A client presented with signs and symptoms of hypothyroidism and subsequent diagnostic testing revealed low levels of thyrotropin-releasing hormone (TRH) and thyroid stimulating hormone. The care team should focus assessments and interventions on the client's: -hypothalamus. -limbic region. -reticular activating system (RAS). -cranial nerves.

hypothalamus The hypothalamus coordinates and initiates many endocrine functions, including thyroid function by the release of TRH. The limbic region primarily regulates emotion and the RAS regulates sleep-wake cycles. The cranial nerves contribute to the special senses and certain motor and sensory functions in the face and neck.

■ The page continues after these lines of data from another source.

(** * Dynasty-format analyzer: a shallow embedding of
      [scripts/analyze_dynasty_format.py] and the properties its
      specification states about it.

    The script opens save archives, extracts one embedded XML document,
    reads the [Player] elements and reports how the Greek successor
    dynasties are encoded.  Everything the script computes itself is
    embedded as executable definitions.  What it asks of the operating
    system and of the Python standard library (stat, recursive globbing,
    opening a zip archive, the XML parser, date rendering) is gathered in
    one record, [World], whose fields are queried exactly where the
    script makes the corresponding call. *)

From Stdlib Require Import ZArith List Ascii String Strings.Byte.
From Stdlib Require Import Sorting.Sorted Sorting.Permutation.
From Stdlib Require Import DecimalString.
From stdpp Require Import base tactics option list gmap strings.
Import ListNotations.
Local Open Scope string_scope.
Local Open Scope list_scope.

(** ** Python values used by the script *)

Module Py.

(** A Python [str] is represented by its UTF-8 encoding; [bytes] are
    lists of bytes.  Text that was decoded or parsed never holds lone
    surrogates, so equality and suffix tests agree with Python's. *)

Definition in_range (lo hi : N) (b : byte) : bool :=
  ((lo <=? Byte.to_N b) && (Byte.to_N b <=? hi))%N.

Definition continuation : byte -> bool := in_range 0x80 0xBF.

(** Second byte of a three- or four-byte sequence: the ranges that
    exclude overlong forms, surrogates and code points above U+10FFFF. *)
Definition second_of_three (b0 b1 : byte) : bool :=
  if in_range 0xE0 0xE0 b0 then in_range 0xA0 0xBF b1
  else if in_range 0xED 0xED b0 then in_range 0x80 0x9F b1
  else continuation b1.

Definition second_of_four (b0 b1 : byte) : bool :=
  if in_range 0xF0 0xF0 b0 then in_range 0x90 0xBF b1
  else if in_range 0xF4 0xF4 b0 then in_range 0x80 0x8F b1
  else continuation b1.

(** Strict UTF-8 well-formedness, as [bytes.decode('utf-8')] demands. *)
Fixpoint utf8_valid (bs : list byte) : bool :=
  match bs with
  | [] => true
  | b0 :: r0 =>
    if in_range 0x00 0x7F b0 then utf8_valid r0
    else
      match r0 with
      | [] => false
      | b1 :: r1 =>
        if in_range 0xC2 0xDF b0 then continuation b1 && utf8_valid r1
        else
          match r1 with
          | [] => false
          | b2 :: r2 =>
            if in_range 0xE0 0xEF b0
            then second_of_three b0 b1 && continuation b2 && utf8_valid r2
            else
              match r2 with
              | [] => false
              | b3 :: r3 =>
                if in_range 0xF0 0xF4 b0
                then second_of_four b0 b1 && continuation b2
                     && continuation b3 && utf8_valid r3
                else false
              end
          end
      end
  end.

(** [data.decode('utf-8')]: [None] stands for [UnicodeDecodeError]. *)
Definition decode_utf8 (data : list byte) : option string :=
  if utf8_valid data then Some (string_of_list_byte data) else None.

(** [s.endswith(suffix)] *)
Definition endswith (s suffix : string) : bool :=
  let n := String.length s in
  let m := String.length suffix in
  (m <=? n)%nat && bool_decide (substring (n - m) m s = suffix).

(** [s * n] *)
Fixpoint repeat_str (s : string) (n : nat) : string :=
  match n with
  | O => EmptyString
  | S k => s +:+ repeat_str s k
  end.

(** [str(n)] for a length. *)
Definition str_of_nat (n : nat) : string :=
  NilEmpty.string_of_uint (Nat.to_uint n).

(** Truth value of an [Optional[str]]: [None] and the empty string are
    false. *)
Definition truthy (o : option string) : bool :=
  match o with
  | Some s => negb (bool_decide (s = EmptyString))
  | None => false
  end.

(** How an f-string renders an [Optional[str]]. *)
Definition format_opt (o : option string) : string :=
  match o with
  | Some s => s
  | None => "None"
  end.

(** [o or default] *)
Definition or_else (o : option string) (default : string) : string :=
  if truthy o then format_opt o else default.

(** [x in container] for a set of strings, [x] possibly [None]. *)
Definition in_set (o : option string) (s : gset string) : bool :=
  match o with
  | Some x => bool_decide (x ∈ s)
  | None => false
  end.

(** [x in (a, b, c)] for a tuple of strings, [x] possibly [None]. *)
Definition in_tuple (o : option string) (t : list string) : bool :=
  match o with
  | Some x => bool_decide (x ∈ t)
  | None => false
  end.

(** [x == 'literal'], [x] possibly [None]. *)
Definition eq_str (o : option string) (s : string) : bool :=
  bool_decide (o = Some s).

End Py.

(** ** Output and exceptions

    A computation writes text to standard output and then either
    returns a value or raises.  The output is the list of the texts the
    [print] calls wrote, terminator included. *)

Inductive outcome (A : Type) : Type :=
| Returns (a : A)
| Raises (what : string).
Arguments Returns {A} a.
Arguments Raises {A} what.

Definition IO (A : Type) : Type := (list string * outcome A)%type.

Definition io_ret {A} (a : A) : IO A := ([], Returns a).

Definition io_bind {A B} (m : IO A) (k : A -> IO B) : IO B :=
  match m with
  | (out, Returns a) => let '(out', r) := k a in (out ++ out', r)
  | (out, Raises e) => (out, Raises e)
  end.

Definition io_raise {A} (e : string) : IO A := ([], Raises e).

(** A library call that returns or raises without printing. *)
Definition io_lift {A} (o : outcome A) : IO A := ([], o).

(** [try: body / except Exception as e: handler e] *)
Definition io_catch {A} (body : IO A) (handler : string -> IO A) : IO A :=
  match body with
  | (out, Raises e) => let '(out', r) := handler e in (out ++ out', r)
  | (out, Returns a) => (out, Returns a)
  end.

Notation "'do' x <- m ; k" := (io_bind m (fun x => k))
  (at level 10, x at level 100, m at level 100, k at level 200, only parsing).
Notation "'do' m ; k" := (io_bind m (fun _ => k))
  (at level 10, m at level 100, k at level 200, only parsing).

Definition newline : string := String (ascii_of_nat 10) EmptyString.

(** [print(text)] *)
Definition print (text : string) : IO unit := ([text +:+ newline], Returns tt).

(** [print(text, end=terminator)] *)
Definition print_end (text terminator : string) : IO unit :=
  ([text +:+ terminator], Returns tt).

Definition stdout {A} (m : IO A) : list string := fst m.
Definition result {A} (m : IO A) : outcome A := snd m.

(** [for x in xs: body x] *)
Fixpoint for_each {A} (xs : list A) (body : A -> IO unit) : IO unit :=
  match xs with
  | [] => io_ret tt
  | x :: rest => do body x ; for_each rest body
  end.

(** A [for] loop that updates a local variable: [for x in xs: s = body s x] *)
Fixpoint io_fold {A S} (body : S -> A -> IO S) (xs : list A) (s : S) : IO S :=
  match xs with
  | [] => io_ret s
  | x :: rest => do s' <- body s x ; io_fold body rest s'
  end.

(** ** Element trees ([xml.etree.ElementTree]) *)

Local Unset Elimination Schemes.
Inductive Element : Type :=
  mkElement { tag : string; attrib : gmap string string; children : list Element }.
Local Set Elimination Schemes.

Module ET.

(** [elem.get(key)] *)
Definition get (elem : Element) (key : string) : option string :=
  attrib elem !! key.

(** [elem.iter(tag)]: the element itself when its tag matches, then
    the matches below each child, in document order. *)
Fixpoint iter (name : string) (elem : Element) : list Element :=
  (if bool_decide (tag elem = name) then [elem] else [])
  ++ flat_map (iter name) (children elem).

(** [elem.findall('.//name')].  ElementPath evaluates the step [//name]
    as [for e in elem.iter(name): if e is not elem: yield e]; the
    element itself can only be the first item [iter] yields. *)
Definition findall_descendants (name : string) (elem : Element) : list Element :=
  if bool_decide (tag elem = name) then tail (iter name elem) else iter name elem.

End ET.

(** ** Paths ([pathlib]) *)

Module Path.

(** A path is the text [str(path)] gives, in pathlib's normal form;
    [Path(p)] of such a text is the text itself. *)
Definition of_str (p : string) : string := p.

Definition slash : ascii := ascii_of_nat 47.
Definition dot : ascii := ascii_of_nat 46.

Fixpoint contains (c : ascii) (s : string) : bool :=
  match s with
  | EmptyString => false
  | String a rest => bool_decide (a = c) || contains c rest
  end.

The nurse working in a skilled nursing home is evaluating a client that has completed a 10-day course of antibiotics three days ago for pneumonia. What assessments will the nurse need to notify the healthcare provider about? Select all that apply. -cough with phlegm -clear breath sounds -pulse oximetry reading of 96% -change in level of consciousness -tympanic temperature 98.2°F (36.8°C)

-cough with phlegm -change in level of consciousness A change in the level of consciousness and a cough with phlegm are abnormal assessments related to pneumonia. Clear breath sounds, pulse oximetry reading of 96%, and tympanic temperature 98.2°F (36.8°) are normal assessments indicating that the antibiotic may have helped manage the pneumonia symptoms.

The nurse is caring for a client with a central venous catheter. Suddenly, the client reports chest and shoulder pain and is having difficulty breathing. The nurse suspects the client is having an air embolism. The nurse would implement which interventions? Select all that apply. -Elevate the head of bed -Place client on left side in Trendelenburg position -Notify the health care provider -Closely monitor vital signs -Place in high Fowler's position

-Place client on left side in Trendelenburg position -Notify the health care provider -Closely monitor vital signs The following interventions are appropriate for care of a client suspected of having an air embolism. Place on left side in Trendelenburg position, notify the health care provider, and monitor vital signs closely.

A neonate is to receive a hepatitis B vaccine within a few hours after birth. What is the best approach for the nurse to take when giving this medication? -Administer the medication in the neonate's vastus lateralis with a 25-gauge needle. -Administer the medication in the vastus lateralis with a 20-gauge needle. -Administer the medication in the dorsogluteal with a 25-gauge needle. -Administer the medication in the deltoid muscle with a 20-gauge needle.

Administer the medication in the neonate's vastus lateralis with a 25-gauge needle. The vastus lateralis site is a safe choice for intramuscular (IM) injections in a neonate. A 22- to 25-gauge needle is recommended for neonates, but the nurse must assess the neonate's size before determining needle size to use. The 25-gauge needle is recommended for neonates. The dorsogluteal site should not be used until school age. Neither the deltoid muscle nor the dorsogluteal muscle are recommended IM sites for neonates. These muscles should not be used until toddler age or older. The volume of the medication should not exceed 0.5 ml per injection until the child is preschool age.

Nursing students are reviewing the pathophysiology of human immunodeficiency virus (HIV). They demonstrate understanding of the information when they state which of the following as the form of the genetic viral material? -Deoxyribonucleic acid (DNA) -Ribonucleic acid (RNA) -Viral core -Glycoprotein envelope

Ribonucleic acid (RNA) HIV is a retrovirus that carries its genetic material in the form of RNA rather than DNA. HIV consists of a viral core containing the viral RNA, surrounded by an envelope consisting of protruding glycoproteins.